「巫寿を返してください」
お通夜よりも重苦しい夕食の席は、颯爽と現れたお兄ちゃんによって変わった。
事態を把握するよりも先に勢いよく手首が掴まれて、転びそうになりながらも何とか立ち上がる。怖いくらいの低い声で「帰るよ」と言ったお兄ちゃん。
「巫寿!」
鬼市くんが慌てて私の反対の手を掴んだ。
鬼市くんはお兄ちゃんの顔を知らないから、また私が攫われると思ったんだろう。
「だ、大丈夫! この人私のお兄ちゃんだから……!」
咄嗟にそう答えると、鬼市くんはひとつ頷いて立ち上がった。
「君が祝寿か」
ずっと黙っていたおじいちゃんが口を開いた。

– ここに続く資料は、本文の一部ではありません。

Lemma ib_step_inv cap s s' : 0 ≤ cap < 2 ^ 31 →
  ib_inv cap s → ib_step s s' → ib_inv cap s'.
Proof.
  intros Hcap Hi Hstep. pose proof (ib_inv_ok cap s Hi Hcap) as Hq.
  destruct Hi as [Hc Hp Hb Hres Hinf Hroom Hf].
  pose proof (qok_res _ Hq) as Hlt.
  destruct Hstep as [b n a p Hcan|b n a p Hn|b b' n a p x Hn Hx He Hset|b b' n a p x Hfr Hpop|b n a p];
    cbn in *.
  - apply canReserve_iff in Hcan; [|done|lia].
    unfold queue_room in *. split; cbn; unfold queue_room; cbn; rewrite ?u32_id by lia; lia || done.
  - pose proof (freeReservation_dec (ibQueue b)) as Hfree. cbn in Hfree.
    unfold queue_room in *. split; cbn; unfold queue_room; cbn; rewrite ?Hfree by lia; lia || done.
  - unfold setTail in Hset. rewrite He in *. cbn in Hset. rewrite Hx in Hset. cbn in *.
    unfold Queue_empty, contents in *. rewrite He in Hf. cbn in Hf.
    destruct (queue (ibQueue b)) as [|y l] eqn:Eq; injection Hset as <-.
    + split; cbn; rewrite ?Eq; try (done || lia || ib_side).
      by rewrite Hf, !app_nil_r.
    + destruct (Queue_push_take (ibQueue b) x) as (Hr & Hc' & Hroom'); [done|lia|].
      split; cbn; rewrite ?He; cbn; rewrite ?Hr, ?Hc', ?Hroom'; try (done || lia || ib_side).
      rewrite Hf, Queue_push_len, Eq by done. cbn.
      by rewrite <- app_assoc.
  - unfold IB_front, IB_pop, contents in *. destruct (elementPtr b) as [y|] eqn:Ee; cbn in *.
    + simplify_eq. rewrite Hp in * by done. pose proof (freeReservation_dec (ibQueue b)) as Hfree.
      cbn in Hfree. unfold queue_room in *. rewrite Hp in * by done.
      split; cbn; unfold queue_room; cbn; rewrite ?Hfree by lia; try (done || lia || ib_side).
      all: rewrite Hp by done; cbn; first [lia | by rewrite app_nil_r].
    + unfold Queue_front, Queue_pop in *. destruct (queue (ibQueue b)) as [|y l] eqn:Eq;
        [done|]. cbn in *. simplify_eq. unfold queue_room in *. rewrite Eq in Hroom. cbn in Hroom.
      split; cbn; unfold queue_room; cbn; try (done || lia || ib_side).
      by rewrite <- app_assoc.
  - unfold pushTail, contents in *. destruct (elementPtr b) as [y|] eqn:Ee; cbn in *.
    + specialize (Hb y eq_refl). specialize (Hp (mk_is_Some _ _ eq_refl)).
      destruct (Queue_push_take (ibQueue b) y) as (Hr & Hc' & Hroom'); [done|lia|].
      split; cbn; rewrite ?Hr, ?Hc', ?Hroom'; try (done || lia || ib_side).
      by rewrite Hf, Queue_push_len, Hp.
    + split; cbn; done.
Qed.

End InputBuffer.
Arguments ib_state T : clear implicits.

(** C37: under the reservation protocol a stage input buffer of capacity [cap]
    is a FIFO that loses nothing and is never over-full: in every reachable
    state the elements that arrived are the elements popped followed by the
    content of the buffer, and the occupied and reserved slots together stay
    within the capacity, so the code's "No space to push" case never arises. *)
Theorem inputbuffer_fifo_within_capacity {T} `{IsBubble T} (cap : Z) (s : ib_state T) :
  0 ≤ cap < 2 ^ 31 →
  rtc ib_step (mkIbState (newInputBuffer cap) 0 [] []) s →
  arrived s = popped s ++ contents (ib s)
  ∧ Z.of_nat (length (queue (ibQueue (ib s)))) + numReservedSlots (ibQueue (ib s)) ≤ cap
  ∧ Z.of_nat (length (contents (ib s))) + inFlight s ≤ cap.
Proof.
  intros Hcap Hrtc.
  assert (ib_inv cap s) as [<- Hp _ Hres _ Hroom Hf].
  { eapply rtc_invariant; [|done|].
    - intros ???. by apply ib_step_inv.
    - split; cbn; try (done || lia). unfold queue_room. cbn. lia. }
  unfold queue_room in Hroom. split; [done|]. split; [lia|].
  unfold contents. rewrite length_app. lia.
Qed.

Lemma inputbuffer_fifo_within_capacity_witness :
  ∃ s : ib_state (option Z),
    arrived s = popped s ++ contents (ib s)
    ∧ Z.of_nat (length (queue (ibQueue (ib s)))) + numReservedSlots (ibQueue (ib s)) ≤ 1
    ∧ Z.of_nat (length (contents (ib s))) + inFlight s ≤ 1.
Proof.
  exists (mkIbState (mkInputBuffer (mkQueue [Some 3] 0 1) None) 0 [Some 3] []).
  apply (inputbuffer_fifo_within_capacity 1); [lia|].
  eapply rtc_l; [apply ib_reserve; vm_compute; reflexivity|].
  eapply rtc_l; [eapply ib_arrive with (x := Some 3); [lia|done|done|vm_compute; reflexivity]|].
  eapply rtc_l; [apply ib_pushTail|]. apply rtc_refl.
Defined.
(** [void reset()] *)
Definition ar_reset (ar : ActivityRecorder) : res ActivityRecorder :=
  tb ← mfold (λ tb (_ : Z), advance false tb) (activityBuffer ar)
         (zrange 0 (longestLatency ar));
  Ok (mkActivityRecorder tb (longestLatency ar) 0 (numStages ar)
        (replicate (Z.to_nat (numStages ar)) false)).

(** [bool getStageActive(const int idx) const] *)
Definition getStageActive (ar : ActivityRecorder) (idx : Z) : res bool :=
  vget (stageActive ar) idx.

(** [bool active()] *)
Definition active (ar : ActivityRecorder) : bool := negb (activityCount ar =? 0).

(** [void validate()] *)
Definition validate (ar : ActivityRecorder) : res unit :=
  c1 ← mfold (λ count i, b ← access (activityBuffer ar) (- i);
                Ok (if (b : bool) then i32 (count + 1) else count))
         0 (zrange 0 (longestLatency ar));
  c2 ← mfold (λ count i, b ← vget (stageActive ar) i;
                Ok (if (b : bool) then i32 (count + 1) else count))
         c1 (zrange 0 (numStages ar - 1));
  check (c2 =? activityCount ar); Ok tt.

(** ** The counting invariant *)

(** The recorded cycles, the current one first. *)
Definition ar_line (ar : ActivityRecorder) : list bool := line false (activityBuffer ar).

Record ar_wf (n L : Z) (ar : ActivityRecorder) : Prop := {
  ar_tb : wf (activityBuffer ar);
  ar_past : past (activityBuffer ar) = L;
  ar_future : future (activityBuffer ar) = 0;
  ar_lat : longestLatency ar = L;
  ar_stages : numStages ar = n;
  ar_len : Z.of_nat (length (stageActive ar)) = n;
  ar_count : activityCount ar = countb id (ar_line ar) + countb id (stageActive ar);
}.

Section ActivityRecorder.
Context (n L : Z) (Hn : 0 ≤ n < 2 ^ 29) (HL : 0 ≤ L < 2 ^ 29).
Implicit Types ar : ActivityRecorder.

Lemma ar_line_len ar : ar_wf n L ar → length (ar_line ar) = Z.to_nat (L + 1).
Proof.
  intros [Htb Hp Hf _ _ _ _]. unfold ar_line. rewrite line_length.
  destruct Htb as [_ _ -> _ _ _]. by rewrite Hp, Hf, Z.add_0_r.
Qed.

Lemma ar_count_bounds ar : ar_wf n L ar →
  0 ≤ countb id (ar_line ar) ≤ L + 1 ∧ 0 ≤ countb id (stageActive ar) ≤ n.
Proof.
  intros H. pose proof (ar_line_len ar H) as Hl. destruct H.
  pose proof (countb_nonneg id (ar_line ar)). pose proof (countb_le_length id (ar_line ar)).
  pose proof (countb_nonneg id (stageActive ar)).
  pose proof (countb_le_length id (stageActive ar)). lia.
Qed.

Lemma ar_access ar i : ar_wf n L ar → 0 ≤ i ≤ L →
  ∃ b, access (activityBuffer ar) (- i) = Ok b ∧ ar_line ar !! Z.to_nat i = Some b.
Proof.
  intros [Htb Hp Hf _ _ _ _] Hi.
  destruct (access_line false (activityBuffer ar) (- i)) as (b & Hb & Hl); [done|lia|].
  exists b. split; [done|]. unfold pos in Hl. rewrite Hf in Hl.
  by replace (0 - - i) with i in Hl by lia.
Qed.

Lemma newActivityRecorder_Ok :
  ∃ ar, newActivityRecorder n L 0 = Ok ar ∧ ar_wf n L ar
    ∧ ar_line ar = replicate (Z.to_nat (L + 1)) false
    ∧ stageActive ar = replicate (Z.to_nat n) false.
Proof.
  destruct (newTimeBuffer_Ok false L 0) as (tb & Htb & Hwf & Hp & Hf & Hl); [lia..|].
  unfold newActivityRecorder. rewrite Htb. cbn. eexists. split; [done|].
  rewrite Z.add_0_r in Hl. unfold ar_line. cbn. split; [|done].
  split; cbn; try done; [rewrite length_replicate; lia|].
  unfold ar_line. cbn. by rewrite Hl, !countb_replicate_false.
Qed.

Lemma activity_Ok ar : ar_wf n L ar →
  ∃ ar', activity ar = Ok ar' ∧ ar_wf n L ar'
    ∧ ar_line ar' = <[0%nat := true]> (ar_line ar) ∧ stageActive ar' = stageActive ar.
Proof.
  intros H. pose proof (ar_count_bounds ar H) as Hb.
  destruct (ar_access ar 0) as (b & Hacc & Hl); [done|lia|]. change (- 0) with 0 in Hacc.
  unfold activity. rewrite Hacc. cbn [rbind]. destruct b.
  { exists ar. by rewrite list_insert_id. }
  destruct H as [Htb Hp Hf HLat Hns Hlen Hc].
  destruct (store_Ok false (activityBuffer ar) 0 true) as (tb & -> & Hwf' & Hl' & Hp' & Hf' & _);
    [done|lia|]. cbn [rbind].
  unfold pos in Hl'. rewrite Hf in Hl'. change (Z.to_nat (0 - 0)) with 0%nat in *.
  change (Z.to_nat 0) with 0%nat in *.
  eexists. split; [done|]. unfold ar_line in *. cbn. split; [|done].
  split; cbn; try (done || lia). unfold ar_line. cbn. rewrite Hl'.
  rewrite (countb_insert _ _ _ _ _ Hl). cbn [b2z id]. rewrite i32_id; lia.
Qed.

Lemma ar_advance_Ok ar : ar_wf n L ar →
  ∃ ar', ar_advance ar = Ok ar' ∧ ar_wf n L ar'
    ∧ ar_line ar' = shift false (ar_line ar) ∧ stageActive ar' = stageActive ar.
Proof.
  intros H. pose proof (ar_count_bounds ar H) as Hb. pose proof (ar_line_len ar H) as Hlen'.
  destruct (ar_access ar L) as (b & Hacc & Hl); [done|lia|].
  destruct H as [Htb Hp Hf HLat Hns Hlen Hc]. unfold ar_advance. rewrite HLat, Hacc. cbn [rbind].
  assert (last (ar_line ar) = Some b) as Hlast.
  { rewrite last_lookup, Hlen'. by replace (pred (Z.to_nat (L + 1))) with (Z.to_nat L) by lia. }
  assert (b2z b ≤ countb id (ar_line ar)) as Hpos.
  { destruct b; cbn [b2z]; [|lia]. enough (0 < countb id (ar_line ar)) by lia.
    apply countb_pos. by exists (Z.to_nat L), true. }
  destruct (advance_Ok false (activityBuffer ar)) as (tb & Htb' & Hwf' & Hl' & Hp' & Hf' & _); [done|].
  assert ((if b then check (0 <=? i32 (activityCount ar - 1)); Ok (i32 (activityCount ar - 1))
           else Ok (activityCount ar)) = Ok (activityCount ar - b2z b)) as ->.
  { destruct b; cbn [b2z] in *; [|f_equal; lia]. rewrite i32_id by lia.
    rewrite assert_true by (apply Z.leb_le; lia). done. }
  cbn [rbind]. rewrite Htb'. cbn [rbind]. eexists. split; [done|].
  unfold ar_line in *. cbn. split; [|done]. split; cbn; try (done || lia).
  unfold ar_line. cbn. rewrite Hl'. unfold shift.
  rewrite countb_cons, (countb_removelast _ _ _ Hlast). cbn [b2z id]. lia.
Qed.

お兄ちゃんの足がピタリと止まる。
「……俺に話があるのなら、俺に言えばいいでしょ。妹を巻き込まないで下さい」
「うずめの社の倭舞を継げ」
お兄ちゃんの肩がぴくりと跳ねる。おじいちゃんのその一言だけで全てを理解したらしく、ギュッと眉間に皺を寄せて険しい顔で振り返った。
「寝言は寝て言ってもらえますかね」
お兄ちゃんが大股で歩き出す。
「お前が話を聞くまでは、妹をこの社に呼び出す」
お兄ちゃんがまた足を止める。
肩が怒りで震えている。怖いくらいの鋭い雰囲気をお兄ちゃんから感じる。